**Goal of the exercise**
In the records below, find the line containing "exists (S k), other, s2." and the line containing "by apply resolve_pin_member."; please repeat exactly the lines from one to the other, both included, and nothing more.

(Task material)

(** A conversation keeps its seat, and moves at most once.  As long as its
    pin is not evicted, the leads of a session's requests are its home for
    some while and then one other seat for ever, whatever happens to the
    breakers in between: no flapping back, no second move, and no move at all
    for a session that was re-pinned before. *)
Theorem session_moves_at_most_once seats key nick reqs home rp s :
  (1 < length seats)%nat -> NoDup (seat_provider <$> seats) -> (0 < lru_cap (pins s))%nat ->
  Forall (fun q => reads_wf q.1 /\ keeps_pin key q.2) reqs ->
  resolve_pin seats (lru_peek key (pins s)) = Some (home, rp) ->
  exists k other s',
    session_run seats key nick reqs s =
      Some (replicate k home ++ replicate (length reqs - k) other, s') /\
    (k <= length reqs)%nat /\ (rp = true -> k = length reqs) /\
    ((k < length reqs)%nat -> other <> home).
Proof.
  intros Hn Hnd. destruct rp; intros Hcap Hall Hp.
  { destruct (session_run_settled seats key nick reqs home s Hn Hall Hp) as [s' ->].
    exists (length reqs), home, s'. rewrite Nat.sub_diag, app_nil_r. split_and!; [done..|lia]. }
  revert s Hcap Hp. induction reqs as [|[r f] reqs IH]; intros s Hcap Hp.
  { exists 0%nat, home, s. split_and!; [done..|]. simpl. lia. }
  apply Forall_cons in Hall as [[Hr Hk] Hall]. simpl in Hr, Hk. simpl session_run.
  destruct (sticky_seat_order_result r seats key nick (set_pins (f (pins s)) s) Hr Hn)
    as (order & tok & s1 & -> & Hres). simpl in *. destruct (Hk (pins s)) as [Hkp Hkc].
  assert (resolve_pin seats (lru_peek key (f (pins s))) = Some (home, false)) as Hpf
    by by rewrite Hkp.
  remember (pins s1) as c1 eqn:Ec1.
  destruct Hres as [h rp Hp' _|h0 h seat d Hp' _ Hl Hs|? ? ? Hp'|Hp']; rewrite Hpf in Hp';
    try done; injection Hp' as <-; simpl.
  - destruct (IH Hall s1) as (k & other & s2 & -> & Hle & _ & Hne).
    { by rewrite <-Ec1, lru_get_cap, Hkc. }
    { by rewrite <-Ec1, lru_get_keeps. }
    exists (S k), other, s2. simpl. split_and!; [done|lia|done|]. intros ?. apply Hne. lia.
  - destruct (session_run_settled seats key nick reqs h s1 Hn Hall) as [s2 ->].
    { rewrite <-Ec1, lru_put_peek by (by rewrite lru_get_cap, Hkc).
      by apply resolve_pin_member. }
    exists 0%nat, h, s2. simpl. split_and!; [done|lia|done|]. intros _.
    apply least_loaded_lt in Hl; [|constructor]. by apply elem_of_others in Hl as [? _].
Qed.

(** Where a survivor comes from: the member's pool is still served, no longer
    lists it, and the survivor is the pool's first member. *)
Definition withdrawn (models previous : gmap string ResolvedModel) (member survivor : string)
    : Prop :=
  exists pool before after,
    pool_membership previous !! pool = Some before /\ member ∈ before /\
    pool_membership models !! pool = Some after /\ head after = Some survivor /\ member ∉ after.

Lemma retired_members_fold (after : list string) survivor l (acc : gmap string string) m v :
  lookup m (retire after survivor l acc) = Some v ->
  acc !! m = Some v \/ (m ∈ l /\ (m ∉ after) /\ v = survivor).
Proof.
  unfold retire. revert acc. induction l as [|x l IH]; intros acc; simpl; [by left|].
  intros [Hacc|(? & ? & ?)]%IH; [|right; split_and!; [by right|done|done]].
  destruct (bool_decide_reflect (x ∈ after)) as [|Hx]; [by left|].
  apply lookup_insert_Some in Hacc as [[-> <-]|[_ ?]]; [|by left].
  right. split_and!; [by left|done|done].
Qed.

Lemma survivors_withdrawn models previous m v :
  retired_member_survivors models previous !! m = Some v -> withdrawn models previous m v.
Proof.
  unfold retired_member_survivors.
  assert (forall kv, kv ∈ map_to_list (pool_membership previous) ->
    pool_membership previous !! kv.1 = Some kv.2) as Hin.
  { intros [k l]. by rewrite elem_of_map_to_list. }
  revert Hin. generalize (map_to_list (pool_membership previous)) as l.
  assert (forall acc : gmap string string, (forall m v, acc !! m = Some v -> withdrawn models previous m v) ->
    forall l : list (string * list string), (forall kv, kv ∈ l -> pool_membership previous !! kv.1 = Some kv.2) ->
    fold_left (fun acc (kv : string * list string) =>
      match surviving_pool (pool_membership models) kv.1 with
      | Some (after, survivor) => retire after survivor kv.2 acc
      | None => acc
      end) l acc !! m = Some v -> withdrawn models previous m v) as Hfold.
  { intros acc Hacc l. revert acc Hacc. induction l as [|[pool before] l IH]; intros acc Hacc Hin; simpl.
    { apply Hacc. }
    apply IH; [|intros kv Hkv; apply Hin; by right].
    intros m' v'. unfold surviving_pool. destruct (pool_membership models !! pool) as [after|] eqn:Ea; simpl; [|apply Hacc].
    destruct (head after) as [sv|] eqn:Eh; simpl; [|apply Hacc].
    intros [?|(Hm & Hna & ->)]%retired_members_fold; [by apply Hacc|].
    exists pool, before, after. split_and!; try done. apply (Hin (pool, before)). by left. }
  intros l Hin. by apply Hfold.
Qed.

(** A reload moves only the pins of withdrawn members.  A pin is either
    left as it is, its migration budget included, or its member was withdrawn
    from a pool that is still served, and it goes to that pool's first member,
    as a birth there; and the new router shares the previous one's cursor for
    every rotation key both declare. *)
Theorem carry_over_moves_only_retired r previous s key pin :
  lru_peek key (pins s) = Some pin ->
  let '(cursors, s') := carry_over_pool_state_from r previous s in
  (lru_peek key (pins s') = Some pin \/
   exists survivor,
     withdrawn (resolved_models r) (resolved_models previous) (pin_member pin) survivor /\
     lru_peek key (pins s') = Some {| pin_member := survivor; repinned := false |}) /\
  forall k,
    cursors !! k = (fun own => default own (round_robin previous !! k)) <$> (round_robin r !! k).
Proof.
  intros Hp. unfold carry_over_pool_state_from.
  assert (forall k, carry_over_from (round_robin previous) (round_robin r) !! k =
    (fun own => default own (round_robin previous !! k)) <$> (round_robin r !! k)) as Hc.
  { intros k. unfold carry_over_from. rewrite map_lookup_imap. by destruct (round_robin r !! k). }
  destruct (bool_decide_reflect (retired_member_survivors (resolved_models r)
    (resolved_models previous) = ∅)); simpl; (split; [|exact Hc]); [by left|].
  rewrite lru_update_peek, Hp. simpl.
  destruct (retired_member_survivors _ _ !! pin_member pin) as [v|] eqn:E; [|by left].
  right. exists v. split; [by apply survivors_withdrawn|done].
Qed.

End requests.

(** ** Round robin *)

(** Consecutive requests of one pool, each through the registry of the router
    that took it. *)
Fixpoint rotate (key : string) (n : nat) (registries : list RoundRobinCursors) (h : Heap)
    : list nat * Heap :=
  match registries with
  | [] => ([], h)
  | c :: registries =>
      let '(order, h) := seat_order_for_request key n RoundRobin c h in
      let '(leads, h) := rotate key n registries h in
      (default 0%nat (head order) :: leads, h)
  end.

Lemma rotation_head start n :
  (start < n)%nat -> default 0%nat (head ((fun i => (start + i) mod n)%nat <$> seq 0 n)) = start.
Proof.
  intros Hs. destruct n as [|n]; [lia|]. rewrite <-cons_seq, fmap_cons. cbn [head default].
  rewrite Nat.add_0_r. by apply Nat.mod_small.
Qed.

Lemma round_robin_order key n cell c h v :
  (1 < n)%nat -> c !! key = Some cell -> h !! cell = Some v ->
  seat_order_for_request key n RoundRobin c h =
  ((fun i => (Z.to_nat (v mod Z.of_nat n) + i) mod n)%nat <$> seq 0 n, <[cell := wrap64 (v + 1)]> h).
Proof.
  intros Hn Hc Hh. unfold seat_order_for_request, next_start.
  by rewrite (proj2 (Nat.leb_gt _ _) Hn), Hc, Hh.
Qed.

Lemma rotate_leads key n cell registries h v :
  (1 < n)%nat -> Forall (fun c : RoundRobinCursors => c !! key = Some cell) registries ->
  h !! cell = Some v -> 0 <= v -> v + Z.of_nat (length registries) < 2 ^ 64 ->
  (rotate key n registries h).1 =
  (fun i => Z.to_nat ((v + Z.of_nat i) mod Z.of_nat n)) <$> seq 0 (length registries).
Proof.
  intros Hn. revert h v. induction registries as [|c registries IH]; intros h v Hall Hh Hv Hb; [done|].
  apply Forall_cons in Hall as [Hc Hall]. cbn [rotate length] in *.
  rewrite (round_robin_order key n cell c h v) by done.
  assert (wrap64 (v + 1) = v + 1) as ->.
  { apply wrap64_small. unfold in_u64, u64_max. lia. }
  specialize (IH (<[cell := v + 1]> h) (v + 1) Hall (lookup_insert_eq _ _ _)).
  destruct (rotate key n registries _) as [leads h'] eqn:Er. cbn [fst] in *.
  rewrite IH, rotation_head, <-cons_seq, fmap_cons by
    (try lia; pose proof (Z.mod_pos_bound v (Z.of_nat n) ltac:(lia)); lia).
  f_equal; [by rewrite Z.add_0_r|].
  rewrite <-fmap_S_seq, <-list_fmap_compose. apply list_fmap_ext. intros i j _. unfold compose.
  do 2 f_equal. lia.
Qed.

(End Task material)

**Expected answer**
    exists (S k), other, s2. simpl. split_and!; [done|lia|done|]. intros ?. apply Hne. lia.
  - destruct (session_run_settled seats key nick reqs h s1 Hn Hall) as [s2 ->].
    { rewrite <-Ec1, lru_put_peek by (by rewrite lru_get_cap, Hkc).
      by apply resolve_pin_member. }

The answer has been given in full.